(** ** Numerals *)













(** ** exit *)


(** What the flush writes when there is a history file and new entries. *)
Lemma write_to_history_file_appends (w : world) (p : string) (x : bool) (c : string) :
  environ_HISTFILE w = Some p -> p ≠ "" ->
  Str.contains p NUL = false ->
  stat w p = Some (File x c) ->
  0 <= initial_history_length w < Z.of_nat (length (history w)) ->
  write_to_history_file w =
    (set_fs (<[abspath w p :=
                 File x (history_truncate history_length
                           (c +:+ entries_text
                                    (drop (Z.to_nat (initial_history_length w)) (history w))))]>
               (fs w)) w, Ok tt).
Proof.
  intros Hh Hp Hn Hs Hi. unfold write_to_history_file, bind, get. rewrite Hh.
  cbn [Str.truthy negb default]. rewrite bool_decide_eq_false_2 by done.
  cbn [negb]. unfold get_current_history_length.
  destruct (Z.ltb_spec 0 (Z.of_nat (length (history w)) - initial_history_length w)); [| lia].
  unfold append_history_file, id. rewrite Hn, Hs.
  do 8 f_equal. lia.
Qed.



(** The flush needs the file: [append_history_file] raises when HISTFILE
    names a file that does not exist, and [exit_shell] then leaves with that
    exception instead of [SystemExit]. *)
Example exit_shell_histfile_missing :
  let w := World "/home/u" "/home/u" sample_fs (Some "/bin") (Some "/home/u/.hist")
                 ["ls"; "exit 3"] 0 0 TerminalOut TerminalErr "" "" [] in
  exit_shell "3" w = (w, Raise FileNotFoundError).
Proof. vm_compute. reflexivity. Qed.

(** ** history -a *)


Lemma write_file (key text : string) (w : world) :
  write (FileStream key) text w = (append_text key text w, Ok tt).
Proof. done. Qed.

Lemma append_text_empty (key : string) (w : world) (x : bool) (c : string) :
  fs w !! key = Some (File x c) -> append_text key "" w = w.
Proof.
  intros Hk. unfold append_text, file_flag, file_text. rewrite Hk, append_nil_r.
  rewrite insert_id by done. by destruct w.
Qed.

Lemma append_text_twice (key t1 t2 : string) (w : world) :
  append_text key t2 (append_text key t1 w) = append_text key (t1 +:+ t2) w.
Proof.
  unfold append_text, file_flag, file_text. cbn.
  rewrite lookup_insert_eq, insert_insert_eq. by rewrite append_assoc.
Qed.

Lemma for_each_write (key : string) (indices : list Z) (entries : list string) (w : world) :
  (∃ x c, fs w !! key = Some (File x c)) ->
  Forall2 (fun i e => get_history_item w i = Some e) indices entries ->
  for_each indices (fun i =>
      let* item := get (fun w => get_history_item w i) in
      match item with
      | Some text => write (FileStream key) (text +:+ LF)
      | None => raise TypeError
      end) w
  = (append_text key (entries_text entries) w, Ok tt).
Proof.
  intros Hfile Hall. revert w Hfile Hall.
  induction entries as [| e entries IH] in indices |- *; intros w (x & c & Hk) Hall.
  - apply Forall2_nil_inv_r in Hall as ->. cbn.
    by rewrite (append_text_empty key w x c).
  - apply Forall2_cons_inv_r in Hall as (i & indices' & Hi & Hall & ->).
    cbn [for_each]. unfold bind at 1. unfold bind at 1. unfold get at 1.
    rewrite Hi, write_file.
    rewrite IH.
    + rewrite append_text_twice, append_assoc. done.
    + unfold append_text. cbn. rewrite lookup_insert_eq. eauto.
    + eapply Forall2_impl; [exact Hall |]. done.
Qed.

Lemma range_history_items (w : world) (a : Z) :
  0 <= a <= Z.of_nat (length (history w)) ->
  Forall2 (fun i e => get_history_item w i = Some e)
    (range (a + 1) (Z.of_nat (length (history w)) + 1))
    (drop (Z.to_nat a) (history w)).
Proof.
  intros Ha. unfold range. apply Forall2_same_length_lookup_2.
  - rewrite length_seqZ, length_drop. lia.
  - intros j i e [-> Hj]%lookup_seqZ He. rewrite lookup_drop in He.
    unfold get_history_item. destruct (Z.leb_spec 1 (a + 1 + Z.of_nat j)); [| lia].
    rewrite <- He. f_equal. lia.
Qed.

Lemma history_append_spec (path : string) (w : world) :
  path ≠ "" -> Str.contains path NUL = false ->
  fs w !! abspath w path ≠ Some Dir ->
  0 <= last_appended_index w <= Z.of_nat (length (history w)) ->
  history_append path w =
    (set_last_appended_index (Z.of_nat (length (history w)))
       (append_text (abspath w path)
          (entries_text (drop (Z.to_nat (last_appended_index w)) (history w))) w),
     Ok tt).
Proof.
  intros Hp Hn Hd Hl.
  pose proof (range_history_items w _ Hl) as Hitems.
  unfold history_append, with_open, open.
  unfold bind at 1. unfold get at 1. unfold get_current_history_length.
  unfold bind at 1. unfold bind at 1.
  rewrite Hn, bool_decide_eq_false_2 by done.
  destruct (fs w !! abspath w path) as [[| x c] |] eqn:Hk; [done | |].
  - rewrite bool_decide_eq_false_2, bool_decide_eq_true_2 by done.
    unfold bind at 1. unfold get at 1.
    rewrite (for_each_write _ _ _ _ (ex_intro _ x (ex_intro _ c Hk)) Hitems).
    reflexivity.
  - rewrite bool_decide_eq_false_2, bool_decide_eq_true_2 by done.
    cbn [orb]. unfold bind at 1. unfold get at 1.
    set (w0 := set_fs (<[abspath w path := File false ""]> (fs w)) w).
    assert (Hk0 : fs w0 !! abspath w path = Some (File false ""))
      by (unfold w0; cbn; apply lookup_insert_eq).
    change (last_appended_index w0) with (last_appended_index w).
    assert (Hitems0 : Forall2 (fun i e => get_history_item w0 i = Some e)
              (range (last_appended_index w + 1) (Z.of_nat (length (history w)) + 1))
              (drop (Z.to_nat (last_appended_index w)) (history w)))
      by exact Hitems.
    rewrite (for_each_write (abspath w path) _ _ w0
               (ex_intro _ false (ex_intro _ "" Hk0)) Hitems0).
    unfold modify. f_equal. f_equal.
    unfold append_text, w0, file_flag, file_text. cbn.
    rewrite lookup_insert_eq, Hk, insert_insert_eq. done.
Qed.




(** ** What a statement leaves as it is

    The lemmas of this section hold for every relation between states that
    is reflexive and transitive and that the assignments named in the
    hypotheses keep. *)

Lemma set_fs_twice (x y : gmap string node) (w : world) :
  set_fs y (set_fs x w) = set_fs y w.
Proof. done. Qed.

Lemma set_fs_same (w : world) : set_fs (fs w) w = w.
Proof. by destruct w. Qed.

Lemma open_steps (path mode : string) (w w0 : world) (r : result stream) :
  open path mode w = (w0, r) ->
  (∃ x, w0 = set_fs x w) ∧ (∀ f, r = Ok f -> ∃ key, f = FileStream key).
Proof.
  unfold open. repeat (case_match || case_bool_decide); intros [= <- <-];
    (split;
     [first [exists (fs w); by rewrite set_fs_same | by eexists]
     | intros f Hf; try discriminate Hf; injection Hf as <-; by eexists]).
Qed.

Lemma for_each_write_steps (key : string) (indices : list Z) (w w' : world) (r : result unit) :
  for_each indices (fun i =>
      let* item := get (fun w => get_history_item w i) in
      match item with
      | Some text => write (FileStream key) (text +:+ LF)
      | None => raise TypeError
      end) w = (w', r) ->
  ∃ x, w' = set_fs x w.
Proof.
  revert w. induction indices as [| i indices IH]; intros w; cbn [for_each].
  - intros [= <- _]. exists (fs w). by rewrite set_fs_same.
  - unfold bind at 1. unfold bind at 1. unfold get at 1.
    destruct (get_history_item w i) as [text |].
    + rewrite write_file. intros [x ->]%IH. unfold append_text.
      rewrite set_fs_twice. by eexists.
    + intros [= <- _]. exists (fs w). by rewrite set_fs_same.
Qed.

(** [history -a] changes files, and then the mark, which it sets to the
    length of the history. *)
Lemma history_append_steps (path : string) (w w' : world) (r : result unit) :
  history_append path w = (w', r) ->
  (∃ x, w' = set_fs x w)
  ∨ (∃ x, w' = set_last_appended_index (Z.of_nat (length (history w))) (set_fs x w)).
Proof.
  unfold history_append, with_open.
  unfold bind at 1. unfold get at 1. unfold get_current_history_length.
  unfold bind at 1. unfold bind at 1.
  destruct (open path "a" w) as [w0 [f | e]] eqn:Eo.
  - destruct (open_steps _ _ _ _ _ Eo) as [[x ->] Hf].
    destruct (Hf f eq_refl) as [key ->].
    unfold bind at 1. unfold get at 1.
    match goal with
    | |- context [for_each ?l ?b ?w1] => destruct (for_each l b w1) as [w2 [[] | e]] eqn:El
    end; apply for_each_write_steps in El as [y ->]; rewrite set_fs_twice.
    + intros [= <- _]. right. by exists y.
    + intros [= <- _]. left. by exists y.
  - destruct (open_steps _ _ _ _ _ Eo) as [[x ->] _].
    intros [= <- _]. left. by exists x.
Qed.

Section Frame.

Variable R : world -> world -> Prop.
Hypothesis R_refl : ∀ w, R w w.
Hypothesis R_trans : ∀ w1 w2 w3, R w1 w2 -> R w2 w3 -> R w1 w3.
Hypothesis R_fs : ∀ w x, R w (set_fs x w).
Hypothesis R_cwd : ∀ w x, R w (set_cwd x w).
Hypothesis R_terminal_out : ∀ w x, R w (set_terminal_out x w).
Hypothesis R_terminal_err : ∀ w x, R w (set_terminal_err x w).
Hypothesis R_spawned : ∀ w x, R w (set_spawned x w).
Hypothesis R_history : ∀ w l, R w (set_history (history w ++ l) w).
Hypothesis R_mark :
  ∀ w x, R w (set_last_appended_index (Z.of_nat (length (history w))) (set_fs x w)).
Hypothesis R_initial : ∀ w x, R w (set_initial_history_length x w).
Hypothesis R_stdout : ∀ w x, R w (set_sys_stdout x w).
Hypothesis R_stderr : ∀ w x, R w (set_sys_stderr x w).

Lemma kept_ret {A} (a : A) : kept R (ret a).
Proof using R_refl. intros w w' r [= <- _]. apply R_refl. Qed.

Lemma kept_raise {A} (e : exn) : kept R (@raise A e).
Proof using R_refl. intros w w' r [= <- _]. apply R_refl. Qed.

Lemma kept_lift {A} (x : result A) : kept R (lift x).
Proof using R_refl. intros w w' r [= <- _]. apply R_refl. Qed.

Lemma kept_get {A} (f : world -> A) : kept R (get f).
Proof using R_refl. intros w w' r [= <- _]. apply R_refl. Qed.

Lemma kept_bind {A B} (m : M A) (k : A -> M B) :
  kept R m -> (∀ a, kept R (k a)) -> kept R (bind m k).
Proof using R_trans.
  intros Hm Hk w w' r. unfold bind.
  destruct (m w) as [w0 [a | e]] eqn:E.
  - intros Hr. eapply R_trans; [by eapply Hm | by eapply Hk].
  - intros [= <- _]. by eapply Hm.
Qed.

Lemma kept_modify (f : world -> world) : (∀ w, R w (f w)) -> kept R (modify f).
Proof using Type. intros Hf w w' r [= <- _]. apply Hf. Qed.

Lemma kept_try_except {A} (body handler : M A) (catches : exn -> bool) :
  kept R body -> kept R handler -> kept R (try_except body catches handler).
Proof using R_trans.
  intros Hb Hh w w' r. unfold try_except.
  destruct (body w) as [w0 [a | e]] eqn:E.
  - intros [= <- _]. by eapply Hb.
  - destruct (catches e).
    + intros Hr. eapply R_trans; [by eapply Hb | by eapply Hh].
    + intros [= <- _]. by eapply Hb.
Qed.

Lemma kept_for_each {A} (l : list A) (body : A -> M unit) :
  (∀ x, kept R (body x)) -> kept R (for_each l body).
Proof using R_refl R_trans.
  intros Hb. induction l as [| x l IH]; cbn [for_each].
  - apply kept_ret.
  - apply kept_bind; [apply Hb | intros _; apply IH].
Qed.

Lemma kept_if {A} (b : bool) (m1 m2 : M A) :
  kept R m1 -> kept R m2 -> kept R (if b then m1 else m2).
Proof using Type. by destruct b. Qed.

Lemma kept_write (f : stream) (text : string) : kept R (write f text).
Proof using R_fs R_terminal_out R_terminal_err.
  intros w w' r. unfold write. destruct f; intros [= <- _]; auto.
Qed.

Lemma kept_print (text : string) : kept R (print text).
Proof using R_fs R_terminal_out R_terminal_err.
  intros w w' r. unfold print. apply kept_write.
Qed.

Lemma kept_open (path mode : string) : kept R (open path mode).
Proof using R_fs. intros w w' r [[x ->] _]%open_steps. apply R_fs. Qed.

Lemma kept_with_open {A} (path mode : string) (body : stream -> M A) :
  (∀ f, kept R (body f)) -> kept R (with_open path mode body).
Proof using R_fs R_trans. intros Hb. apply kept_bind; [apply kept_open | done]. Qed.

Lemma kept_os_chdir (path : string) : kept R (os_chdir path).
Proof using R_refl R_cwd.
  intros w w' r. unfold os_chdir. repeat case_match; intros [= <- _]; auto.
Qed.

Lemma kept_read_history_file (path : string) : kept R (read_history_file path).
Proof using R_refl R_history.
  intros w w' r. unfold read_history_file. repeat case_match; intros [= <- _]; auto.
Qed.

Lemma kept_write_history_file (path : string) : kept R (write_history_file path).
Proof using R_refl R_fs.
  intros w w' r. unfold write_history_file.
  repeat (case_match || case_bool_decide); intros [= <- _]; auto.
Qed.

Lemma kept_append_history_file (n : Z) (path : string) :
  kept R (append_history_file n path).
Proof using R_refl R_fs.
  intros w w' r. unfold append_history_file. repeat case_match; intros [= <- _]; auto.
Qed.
_ _ _ _ _ _ _
(YOUR OBJECTIVE): Scan the listing above for the line that has "as [[x ->] Hf].", then copy exactly from that line through the line that has "end; apply for_each_write_steps".

(TASK OUTPUT):
  - destruct (open_steps _ _ _ _ _ Eo) as [[x ->] Hf].
    destruct (Hf f eq_refl) as [key ->].
    unfold bind at 1. unfold get at 1.
    match goal with
    | |- context [for_each ?l ?b ?w1] => destruct (for_each l b w1) as [w2 [[] | e]] eqn:El
    end; apply for_each_write_steps in El as [y ->]; rewrite set_fs_twice.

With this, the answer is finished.